Monday, November 27, 2006

ODE, .NET, handles and references from hell

I've recently toyed around with .NET in C# and I was excited to see that there are .NET bindings for a lot of free game development libraries in the Tao framework. I was especially interested in playing with the ODE bindings. ODE is a free physics and collision library that is starting to become usable for a lot of things. As with many .NET wrappers, the ODE wrapper is just a set of static functions that take System.IntPtr objects. You are supposed to juggle these handles carefully, because they correspond to some real unmanaged object. This is all good, but these APIs break down when the unmanaged objects form graphs on their own, which is the case with the ODE API. Assume we have a wrapper for the following API: public sealed class SomeApi {  static IntPtr MakeContainer();  static void DestroyContainer(IntPtr i);  static IntPtr MakeItem();  static void DestroyItem(IntPtr i);  static void AddItem(IntPtr container, IntPtr item); // Many other functions. } Further, assume that the semantics of a "Container" in the API is that it destroys its contents when it is destroyed.

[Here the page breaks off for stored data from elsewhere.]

(** a Record operation that passes the identifier check sends exactly one
    request, with the mapped method, to the composed path *)
Lemma record_one_request (c : Credentials) (p : Parameters) (i : nat)
    (w : World) out w' :
  (String.eqb (recordId p) "" && includes idOperations (operation p)) = false ->
  record c p i w = (out, w') ->
  exists options reply,
    calls w' = calls w ++ [(options, reply)]
    /\ method options = methodMap (operation p)
    /\ url options
       = VStr (let url0 := "https://" +:+ companyUrl c +:+ "/services/rest/record/v1/"
                             +:+ recordType p in
               let url1 :=
                 if includes idOperations (operation p)
                    && negb (String.eqb (recordId p) "")
                 then url0 +:+ "/" +:+ recordId p else url0 in
               if String.eqb (operation p) "transform"
               then url1 +:+ "/!transform/" +:+ targetRecordType p else url1).
Proof.
  unfold record. intros Hguard Hrun. cbv zeta in Hrun. rewrite Hguard in Hrun.
  apply bind_inv in Hrun as [(authHeader & w1 & Hsign & Hrun)|[(e & Hsign & ->)|[Hsign ->]]];
    apply sign_inv in Hsign as ([h Hh] & Hc1 & Hr1); try discriminate.
  match type of Hrun with bind (request ?o) _ _ = _ => set (options := o) in * end.
  assert (Hone : forall reply w3, calls w3 = calls w ++ [(options, reply)] ->
            exists options reply,
              calls w3 = calls w ++ [(options, reply)]
              /\ method options = methodMap (operation p)
              /\ url options
                 = VStr (let url0 := "https://" +:+ companyUrl c
                                       +:+ "/services/rest/record/v1/" +:+ recordType p in
                         let url1 :=
                           if includes idOperations (operation p)
                              && negb (String.eqb (recordId p) "")
                           then url0 +:+ "/" +:+ recordId p else url0 in
                         if String.eqb (operation p) "transform"
                         then url1 +:+ "/!transform/" +:+ targetRecordType p else url1)).
  { intros reply w3 E. exists options, reply. repeat split; trivial. }
  apply bind_inv in Hrun as [(response & w2 & Hreq & Hrun)|[(e & Hreq & ->)|[Hreq ->]]];
    apply request_inv in Hreq as (reply & Hc2 & Hr2 & Hreply);
    rewrite Hc1 in Hc2; try (now apply (Hone reply)).
  apply bind_inv in Hrun as [(rbody & w3 & Hb & Hrun)|[(e & Hb & ->)|[Hb ->]]];
    apply lift_inv in Hb as [-> _]; try (now apply (Hone reply)).
  apply bind_inv in Hrun as [(location & w3 & Hloc & Hrun)|[(e & Hloc & ->)|[Hloc ->]]].
  2,3: (destruct (String.eqb (operation p) "create"); try discriminate;
        apply bind_inv in Hloc as [(hdrs & w4 & Hh1 & Hloc)|[(e' & Hh1 & _)|[Hh1 _]]];
        apply lift_inv in Hh1 as [-> _]; try (now apply (Hone reply));
        destruct (truthy hdrs); try discriminate;
        apply lift_inv in Hloc as [-> _]; now apply (Hone reply)).
  assert (w3 = w2) as ->.
  { destruct (String.eqb (operation p) "create"); [|now injection Hloc as _ <-].
    apply bind_inv in Hloc as [(hdrs & w4 & Hh1 & Hloc)|[(e' & Hh1 & [=])|[_ [=]]]].
    apply lift_inv in Hh1 as [-> _]. destruct (truthy hdrs).
    - now apply lift_inv in Hloc as [-> _].
    - now injection Hloc as _ <-. }
  apply (Hone reply).
  destruct (truthy location).
  - destruct location; try (now injection Hrun as _ <-).
    destruct (idMatch s); apply push_inv in Hrun as [_ ->]; trivial.
  - now apply push_inv in Hrun as [_ ->].
Qed.
(** * F1 dashboard data: the aggregation pipeline of [f1_dashboard_data.py]

    A shallow embedding of [process_f1_data] and of the pandas operations it
    calls (read_csv, merge, to_numeric, dropna, groupby, nunique, mean, sum,
    sort_values, to_csv), followed by the properties of the five output
    tables.

    Numbers are exact rationals ([Qc]): a float64 cell is a rational or NaN,
    and NaN is [None].  Tables are lists of row records, in row order.
    pandas computes in int64 and float64; where a property needs the sums
    and differences of the machine to be the exact ones, it says on which
    columns ([exact_column]), and [Float64] has the sum of a float64 group
    as the machine computes it. *)

From Stdlib Require Import QArith Qcanon Ascii.
From Stdlib Require PrimFloat.
From stdpp Require Import base numbers option list strings sorting gmap.

Local Open Scope Z_scope.

(** ** Cells and numeric coercion *)

(** A cell as [pd.read_csv] leaves it: a value of a numeric column, the text
    of an object column, or a missing value. *)
Inductive cell :=
| Num (q : Qc)
| Str (s : string)
| NaN.

Global Instance cell_eq_dec : EqDecision cell.
Proof. solve_decision. Defined.

(** The number a text parses to, as pandas' numeric parser decides it; [None]
    when the text is not a number. *)
Class NumericParser := parse_number : string → option Qc.

(** [pd.to_numeric(column, errors='coerce')], cell by cell: the result is a
    float64 cell, [None] standing for NaN. *)
Definition to_numeric `{NumericParser} (c : cell) : option Qc :=
  match c with
  | Num q => Some q
  | Str s => parse_number s
  | NaN => None
  end.

(** A float64 cell stored back into a table. *)
Definition of_float (v : option Qc) : cell :=
  match v with
  | Some q => Num q
  | None => NaN
  end.

(** Reading a cell of a column that already is float64.  Text does not occur
    in such a column. *)
Definition float_of (c : cell) : option Qc :=
  match c with
  | Num q => Some q
  | _ => None
  end.

(** ** The five input tables *)

Module Driver.
Record t := mk { driverId : Z; forename : string; surname : string }.
End Driver.

Module Race.
Record t := mk { raceId : Z }.
End Race.

Module Result.
Record t := mk {
  raceId : Z;
  driverId : Z;
  constructorId : Z;
  positionOrder : cell;
  points : cell
}.
End Result.

Module Qualifying.
Record t := mk { raceId : Z; driverId : Z; position : cell }.
End Qualifying.

Module Constructor.
Record t := mk { constructorId : Z; name : string }.
End Constructor.

Global Instance driver_eq_dec : EqDecision Driver.t.
Proof. solve_decision. Defined.
Global Instance race_eq_dec : EqDecision Race.t.
Proof. solve_decision. Defined.
Global Instance result_eq_dec : EqDecision Result.t.
Proof. solve_decision. Defined.
Global Instance qualifying_eq_dec : EqDecision Qualifying.t.
Proof. solve_decision. Defined.
Global Instance constructor_eq_dec : EqDecision Constructor.t.
Proof. solve_decision. Defined.

(** The local variables holding the loaded data frames. *)
Record frames := Frames {
  drivers_df : list Driver.t;
  races_df : list Race.t;
  results_df : list Result.t;
  qualifying_df : list Qualifying.t;
  constructors_df : list Constructor.t
}.

(** An output table: a label column (null when the left join found no
    match) and a value column. *)
Definition stats := list (option string * Qc).

(** ** The pandas operations *)

Section pandas.
Context {A B K : Type} `{EqDecision K}.

(** [pd.merge(l, r, on=key, how='inner')]: every pair of rows with equal
    keys, in the order of the left rows. *)
Definition merge_inner (kl : A → K) (kr : B → K)
    (l : list A) (r : list B) : list (A * B) :=
  a ← l; (λ b, (a, b)) <$> filter (λ b, kr b = kl a) r.

(** [pd.merge(l, r, on=key, how='left')]: as above, and a left row without
    a match is kept once with nulls for the right columns. *)
Definition merge_left (kl : A → K) (kr : B → K)
    (l : list A) (r : list B) : list (A * option B) :=
  a ← l;
  match filter (λ b, kr b = kl a) r with
  | [] => [(a, None)]
  | bs => (λ b, (a, Some b)) <$> bs
  end.

(** The group keys of [df.groupby(key)]: the distinct non-null keys, in
    ascending order. *)
Definition group_keys (R : relation K) `{!RelDecision R}
    (ks : list (option K)) : list K :=
  merge_sort R (remove_dups (omap id ks)).

(** [df.groupby(key)[col].agg().reset_index()]: one row per group key with
    the reduction of the group's rows; rows with a null key are in no
    group. *)
Definition groupby (R : relation K) `{!RelDecision R}
    (key : A → option K) (agg : list A → B) (df : list A) : list (K * B) :=
  (λ k, (k, agg (filter (λ a, key a = Some k) df))) <$>
  group_keys R (key <$> df).
End pandas.

(** [Series.sum()], which skips NaN; the sum of no value is 0. *)
Definition sum_skipna (col : list (option Qc)) : Qc :=
  foldr Qcplus (Q2Qc 0) (omap id col).

(** [Series.mean()] of a column without NaN. *)
Definition mean (col : list Qc) : Qc :=
  (foldr Qcplus (Q2Qc 0) col / Qc_of_Z (Z.of_nat (length col)))%Qc.

(** [Series.nunique()] of an integer column. *)
Definition nunique (col : list Z) : nat := length (remove_dups col).

(** The order of [df.sort_values(by=value)] on the value column of an output
    table, ascending and descending. *)
Definition value_asc : relation (option string * Qc) := λ a b, (a.2 ≤ b.2)%Qc.
Definition value_desc : relation (option string * Qc) := λ a b, (b.2 ≤ a.2)%Qc.

Global Instance value_asc_dec : RelDecision value_asc :=
  λ a b, decide (a.2 ≤ b.2)%Qc.
Global Instance value_desc_dec : RelDecision value_desc :=
  λ a b, decide (b.2 ≤ a.2)%Qc.

(** [df.sort_values(by=value, ascending=...)].  pandas leaves the order of
    rows with equal values to its sorting algorithm, and so does this merge
    sort; no property below depends on it. *)
Definition sort_values (ascending : bool) (df : stats) : stats :=
  if ascending then merge_sort value_asc df else merge_sort value_desc df.

(** [forename + ' ' + surname], null when the driver is. *)
Definition driverName (d : option Driver.t) : option string :=
  (λ d, Driver.forename d +:+ " " +:+ Driver.surname d) <$> d.

(** ** The aggregation stages *)

Section stages.
Context `{NumericParser}.

(** *** 1. Average positions gained (lines 28-62) *)

(** A row of [merged_positions] after the coercion of both positions. *)
Record merged_row := MergedRow {
  m_raceId : Z;
  m_driverId : Z;
  qualifyingPosition : option Qc;
  raceFinishPosition : option Qc
}.

(** A row of [merged_positions] after [dropna], with its
    [positionsGained]. *)
Record gained_row := GainedRow {
  g_raceId : Z;
  g_driverId : Z;
  g_qualifyingPosition : Qc;
  g_raceFinishPosition : Qc;
  positionsGained : Qc
}.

Also assume that we've written our wrapper classes for Container and Item so that they correctly call the corresponding cleanup function in the API when objects are Disposed and finalized. With the prerequisites out of the way, consider this code fragment: Item i = new Item(); Container c = new Container(); c.AddItem(i); What is happening here is that the unmanaged code is forming a reference graph behind the covers, but the available tools for dealing with unmanaged resources can't see such graphs. The .NET process will crash because regardless of whether the item or the container is destroyed/finalized first, the other one still refers to a (now deleted) unmanaged object. Tao's ODE wrapper exhibits these exact problems, making it very hard to reason about code correctness. Essentially I'm finding it much harder to use in C# than in C because not only do I have to deal with my own code, I also have to consider how ODE maintains memory internally at every API invocation and what that does to the validness of my wrapper objects. The only solution I can see is to build wrapper APIs that explicitly maintain the life-time of handles as well. In the above example, such a wrapper would detect that the "AddItem" operation changes the cleanup origin of the item and that it shouldn't be destroyed when the Item wrapper is destroyed, because the container is now doing that. Sigh.

Wednesday, June 07, 2006

Non-ignorable return codes

I'd like to have a nonignorable-type that could be used to wrap return values that must be handled, but using an exception would be to heavy-weight. Consider: bool IntersectLineAndPlane(...); I'd like to say nonignorable<bool> IntersectLineAndPlane(...); And then have code that doesn't handle the return value give a compile-time error (or warning) so that mistakes don't slip through into production code. You would think that perhaps something like this would work:
template <typename T>
class nonignorable {
  public:
      nonignorable(const T& v) : value_(v) {}

      // check() does the destruction and extracts the value
      friend T check(const nonignorable<T>&);

 private:
     ~nonignorable();
};
This could be used as:
nonignorable<bool> Function() {
 return nonignorable(false);
}
And in client code: if (!check(Function)) { /* take action */ } Alas, this will not work, because there are more destructions going on when the nonignorable instance is returned on the stack. I think the only way to solve this is to rely on the new C++0x proposition to add move semantics into the language so that there is only one destruction (in the check() template function).

Friday, March 17, 2006

Mixing Scheme and C

In my quest to find the perfect Scheme/C mix I've found that Bigloo Scheme really goes a long way to overcome the language barriers. The cool part is that Bigloo compiles to efficient C code, and you can influence the generated code in a number of ways. For example, it's possible to include headers and declare functions with type annotations straight in the Scheme source code. Since the Scheme files are translated to C when compiled, there's no marshalling to consider. I'm assuming that annotated procedures yield a very low overhead compared to Python which requires a object allocations for everything (even integers). Using Bigloo with DLLs symbols on windows has one quirk though, the symbols must be imported as macros, and the header file with _declspec() crud must be included explicitly. This does the trick:
(module my-module
        (extern
          (include "include/mydll.h")
          (macro simple::int (::int) "simple")))
Given these declarations, you can call the function simple as if it were a Scheme procedure, which is awesome. When compiled, the resulting executable links properly to the DLL. I haven't found a tool that can produce these annotations automatically, but writing one should be trivial. I'm slightly confused about how to make a stringent build system for a combined Scheme/C project, but I'm sure it's possible. Armed with such a build tool it might actually become fun to program again..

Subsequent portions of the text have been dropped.